Source data:
Lemma files_sound s uuid files :
  NoDup (map id (images s ++ acceptedImages (images s) uuid files)) ->
  (forall img, In img (acceptedImages (images s) uuid files) ->
               ~ In (id img) (Browser.workIds s)) ->
  Browser.sound readAsDataURL decodes s ->
  Browser.sound readAsDataURL decodes (handleFileProcessing uuid files s).
Proof.
  intros Hfresh Hwork [Hnd Hinv].
  set (new := acceptedImages (images s) uuid files) in *.
  assert (Hnew : NoDup (map id new)).
  { rewrite map_app in Hfresh. exact (NoDup_app_remove_l _ _ Hfresh). }
  assert (Hreaders : map read_id (map (readTask (quality s)) new) = map id new).
  { rewrite map_map. reflexivity. }
  assert (Hfields : forall img, In img new ->
            originalSrc img = "" /\ compressedSrc img = None).
  { assert (Hall : Forall (fun r => originalSrc r = "" /\ compressedSrc r = None)
                          new).
    { apply Forall_fileLoop; [intros; split; reflexivity | constructor]. }
    rewrite Forall_forall in Hall. exact Hall. }
  unfold handleFileProcessing. fold new. split; cbn [readers images].
  - rewrite map_app, Hreaders. apply NoDup_app; [exact Hnd | exact Hnew|].
    intros i Hi Hi'. apply in_map_iff in Hi'. destruct Hi' as (img & <- & Himg).
    apply (Hwork img Himg). unfold Browser.workIds. apply in_or_app. left. exact Hi.
  - intros img Hin. unfold Browser.recordSound. cbn [readers timers decoding].
    apply in_app_or in Hin. destruct Hin as [Hold | Hin].
    + destruct (Hinv img Hold) as (H1 & H2 & H3 & H4 & H5).
      split; [exact H1|]. split; [exact H2|]. split; [exact H3|].
      split; [|exact H5].
      intros r Hr E. apply in_app_or in Hr. destruct Hr as [Hr | Hr].
      * exact (H4 r Hr E).
      * exfalso. apply in_map_iff in Hr. destruct Hr as (n & <- & Hn).
        cbn in E. rewrite map_app in Hfresh.
        apply (NoDup_app_apart _ _ (id img) Hfresh).
        -- apply in_map. exact Hold.
        -- rewrite <- E. apply in_map. exact Hn.
    + destruct (Hfields img Hin) as [Eo Ec].
      split; [left; exact Eo|].
      split; [intro H; contradiction|].
      split; [intro H; rewrite (hasOriginal_empty img Eo) in H; discriminate|].
      split.
      * intros r Hr E. apply in_app_or in Hr. destruct Hr as [Hr | Hr].
        -- exfalso. apply (Hwork img Hin). unfold Browser.workIds.
           apply in_or_app. left. rewrite <- E. apply in_map. exact Hr.
        -- apply in_map_iff in Hr. destruct Hr as (n & <- & Hn). cbn in E.
           rewrite (same_id_same_record new n img Hnew Hn Hin E).
           split; [reflexivity | exact Eo].
      * intros t Ht E. exfalso. apply (Hwork img Hin). unfold Browser.workIds.
        apply in_or_app. right. rewrite <- E. apply in_map. exact Ht.
Qed.

Lemma quality_sound s q :
  NoDup (map id (images s)) ->
  Browser.sound readAsDataURL decodes s ->
  Browser.sound readAsDataURL decodes (handleQualityChange q s).
Proof.
  intros Hids Hs.
  destruct (handleQualityChange_calls q s) as (_ & Er & Ei & Ed & Et).
  assert (Hcall : forall img, In img (images s) -> hasOriginal img = true ->
            forall img', In img' (images s) ->
              id img' = task_id (encodeTask q img) ->
              task_src (encodeTask q img) = readAsDataURL (file img')).
  { intros img Hin Ho img' Hin' E. cbn in *.
    rewrite (same_id_same_record (images s) img' img Hids Hin' Hin E).
    apply (sound_original_read s); [apply Hs; exact Hin | exact Ho]. }
  assert (Htasks : forall t,
            In t (timers (handleQualityChange q s)
                  ++ decoding (handleQualityChange q s)) ->
            In t (timers s ++ decoding s) \/
            forall img, In img (images s) -> id img = task_id t ->
                        task_src t = readAsDataURL (file img)).
  { intros t Hin. rewrite Et, Ed in Hin.
    rewrite !in_app_iff in Hin. rewrite in_app_iff.
    destruct Hin as [[Hin | Hin] | [Hin | Hin]]; auto;
      right; apply in_map_iff in Hin; destruct Hin as (img & <- & Hin);
      apply filter_In in Hin; destruct Hin as [Hin Ho];
      apply Hcall; [|exact Ho| |exact Ho].
    - rewrite <- (firstn_skipn 1 (images s)). apply in_or_app. right. exact Hin.
    - rewrite <- (firstn_skipn 1 (images s)). apply in_or_app. left. exact Hin. }
  assert (Hcase :
    images (handleQualityChange q s)
    = updateById "" (fun img => img) (images s) \/
    exists p, images (handleQualityChange q s)
              = updateById (id p)
                  (fun img => set_error None (set_compressing true img))
                  (images s)).
  { rewrite Ei. destruct (images s) as [|p rest]; [left; reflexivity|].
    cbn [firstn filter]. destruct (hasOriginal p); cbn [map beginAll fold_left].
    - right. exists p. reflexivity.
    - left. symmetry. apply updateById_same. }
  destruct Hcase as [Hsame | [p Hbegin]].
  - apply (sound_update s _ "" (fun img => img)); try reflexivity; try exact Hs.
    + exact Hsame.
    + rewrite Er. apply Hs.
    + intros r' Hr'. rewrite Er in Hr'. exists r'. auto.
    + exact Htasks.
    + intros old Hold Eid (H1 & H2 & H3 & _). auto.
  - apply (sound_update s _ (id p)
             (fun img => set_error None (set_compressing true img)));
      try reflexivity; try exact Hs.
    + exact Hbegin.
    + rewrite Er. apply Hs.
    + intros r' Hr'. rewrite Er in Hr'. exists r'. auto.
    + exact Htasks.
    + intros old Hold Eid (H1 & H2 & H3 & _). cbn. auto.
Qed.

Lemma step_sound s s' :
  NoDup (map id (images s)) ->
  Browser.step readAsDataURL decodes s s' ->
  Browser.sound readAsDataURL decodes s -> Browser.sound readAsDataURL decodes s'.
Proof.
  intros Hids Hstep Hs.
  destruct Hstep as
    [s uuid files Hfresh Hwork
    | s before after r Hr Hstarted
    | s before after r Hr Hstarted Hurl
    | s before after r Hr Hstarted
    | s before after t Ht
    | s before after t out Hd Hdec Hurl
    | s before after t Hd Hdec
    | s before after t Hd Hdec
    | s q | s i | s].
  - (* files *)
    apply files_sound; assumption.
  - (* loadstart *)
    apply (sound_update s _ (read_id r) (set_compressing true));
      try reflexivity; try exact Hs; cbn [readers timers decoding images].
    + destruct Hs as [Hnd _]. rewrite Hr in Hnd.
      rewrite map_app in *. exact Hnd.
    + intros r' Hin. apply in_app_or in Hin.
      destruct Hin as [Hin | [<- | Hin]].
      * exists r'. rewrite Hr. split; [apply in_or_app; left; exact Hin | auto].
      * exists r. rewrite Hr. split; [apply in_elt | auto].
      * exists r'. rewrite Hr.
        split; [apply in_or_app; right; right; exact Hin | auto].
    + intros t Hin. left. exact Hin.
    + intros old Hold E (H1 & H2 & H3 & _). cbn. auto.
  - (* load *)
    assert (Hgone : NoDup (map read_id (before ++ after)) /\
                    ~ In (read_id r) (map read_id (before ++ after))).
    { destruct Hs as [Hnd _]. rewrite Hr, map_app in Hnd. cbn [map] in Hnd.
      rewrite map_app. apply NoDup_without. exact Hnd. }
    assert (Hin_r : In r (readers s)) by (rewrite Hr; apply in_elt).
    apply (sound_update s _ (read_id r)
             (fun img => set_error None (set_compressing true
                (set_compressing true
                   (set_originalSrc (readAsDataURL (read_file r)) img)))));
      try reflexivity; try exact Hs;
      cbn [readers timers decoding images compressImage].
    + unfold compress_begin, reader_load.
      apply (updateById_twice (read_id r)
               (fun img => set_error None (set_compressing true img))
               (fun img => set_compressing true
                             (set_originalSrc (readAsDataURL (read_file r)) img))).
      reflexivity.
    + apply Hgone.
    + intros r' Hin. exists r'. rewrite Hr. split; [apply In_apart; exact Hin | auto].
    + intros t Hin. rewrite app_assoc in Hin. apply in_app_or in Hin.
      destruct Hin as [Hin | [<- | []]]; [left; exact Hin | right].
      intros img Himg E. cbn in *.
      destruct Hs as [_ Hinv]. destruct (Hinv img Himg) as (_ & _ & _ & H4 & _).
      destruct (H4 r Hin_r (eq_sym E)) as [-> _]. reflexivity.
    + intros old Hold E (H1 & H2 & H3 & H4 & _). cbn.
      destruct (H4 r Hin_r (eq_sym E)) as [-> _].
      split; [right; reflexivity|]. split; [exact H2|]. split; [auto|].
      right. intros r' Hr' E'. apply (proj2 Hgone). rewrite <- E'.
      apply in_map. exact Hr'.
  - (* read error *)
    assert (Hgone : NoDup (map read_id (before ++ after))).
    { destruct Hs as [Hnd _]. rewrite Hr, map_app in Hnd. cbn [map] in Hnd.
      rewrite map_app. apply (NoDup_without _ _ _ Hnd). }
    assert (Hin_r : In r (readers s)) by (rewrite Hr; apply in_elt).
    apply (sound_update s _ (read_id r)
             (fun img => set_error (Some "Read error.") (set_compressing false img)));
      try reflexivity; try exact Hs; cbn [readers timers decoding images].
    + exact Hgone.
    + intros r' Hin. exists r'. rewrite Hr. split; [apply In_apart; exact Hin | auto].
    + intros t Hin. left. exact Hin.
    + intros old Hold E (H1 & H2 & H3 & H4 & _). cbn.
      destruct (H4 r Hin_r (eq_sym E)) as [_ Eo].
      split; [exact H1|]. split; [exact H2|]. split; [|left; reflexivity].
      intro Ho. unfold hasOriginal in Ho. cbn in Ho. rewrite Eo in Ho. discriminate.
  - (* timer *)
    apply (sound_update s _ (task_id t)
             (fun img => set_error None (set_compressing true img)));
      try reflexivity; try exact Hs;
      cbn [readers timers decoding images runCall compressImage].
    + apply Hs.
    + intros r' Hin. exists r'. auto.
    + intros t' Hin. left. rewrite Ht. destruct t as [ti ts tq].
      rewrite !in_app_iff in *. cbn [In task_id task_src task_quality] in *.
      tauto.
    + intros old Hold E (H1 & H2 & H3 & _). cbn. auto.
  - (* encoded *)
    destruct (estimate_returns out) as [kb Ekb].
    assert (Hin_t : In t (timers s ++ decoding s)).
    { rewrite Hd. apply in_or_app. right. apply in_elt. }
    apply (sound_update s _ (task_id t)
             (fun img => set_compressing false (set_compressed out kb img)));
      try reflexivity; try exact Hs; cbn [readers timers decoding images].
    + unfold compress_done. rewrite Ekb. reflexivity.
    + apply Hs.
    + intros r' Hin. exists r'. auto.
    + intros t' Hin. left. rewrite Hd. rewrite !in_app_iff in *. cbn [In]. tauto.
    + intros old Hold E (H1 & H2 & H3 & _ & H5). cbn.
      assert (Hok : decodes (readAsDataURL (file old)) = true).
      { rewrite <- (H5 t Hin_t (eq_sym E)). exact Hdec. }
      split; [exact H1|]. split; [intros _; exact Hok|].
      split; [intros _ Hno; congruence | left; reflexivity].
  - (* canvas error *)
    assert (Hin_t : In t (timers s ++ decoding s)).
    { rewrite Hd. apply in_or_app. right. apply in_elt. }
    apply (sound_update s _ (task_id t)
             (fun img => set_error (Some "Canvas error.")
                           (set_compressing false img)));
      try reflexivity; try exact Hs; cbn [readers timers decoding images].
    + apply Hs.
    + intros r' Hin. exists r'. auto.
    + intros t' Hin. left. rewrite Hd. rewrite !in_app_iff in *. cbn [In]. tauto.
    + intros old Hold E (H1 & H2 & H3 & _ & H5). cbn.
      assert (Hok : decodes (readAsDataURL (file old)) = true).
      { rewrite <- (H5 t Hin_t (eq_sym E)). exact Hdec. }
      split; [exact H1|]. split; [exact H2|].
      split; [intros _ Hno; congruence | left; reflexivity].
  - (* load error *)
    apply (sound_update s _ (task_id t)
             (fun img => set_error (Some "Image load failed.")
                           (set_compressing false img)));
      try reflexivity; try exact Hs; cbn [readers timers decoding images].
    + apply Hs.
    + intros r' Hin. exists r'. auto.
    + intros t' Hin. left. rewrite Hd. rewrite !in_app_iff in *. cbn [In]. tauto.
    + intros old Hold E (H1 & H2 & H3 & _). cbn. auto.
  - (* quality *)
    apply quality_sound; assumption.
  - (* remove *)
    apply (sound_subset s); try reflexivity; [|exact Hs].
    intros img Hin. cbn in Hin. unfold handleRemoveImage in Hin.
    apply filter_In in Hin. apply Hin.
  - (* reset *)
    apply (sound_subset s); try reflexivity; [|exact Hs].
    intros img [].
Qed.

Assignment: Extract all lines from the material above that include the word "Hbegin".

Answer box:
  destruct Hcase as [Hsame | [p Hbegin]].
    + exact Hbegin.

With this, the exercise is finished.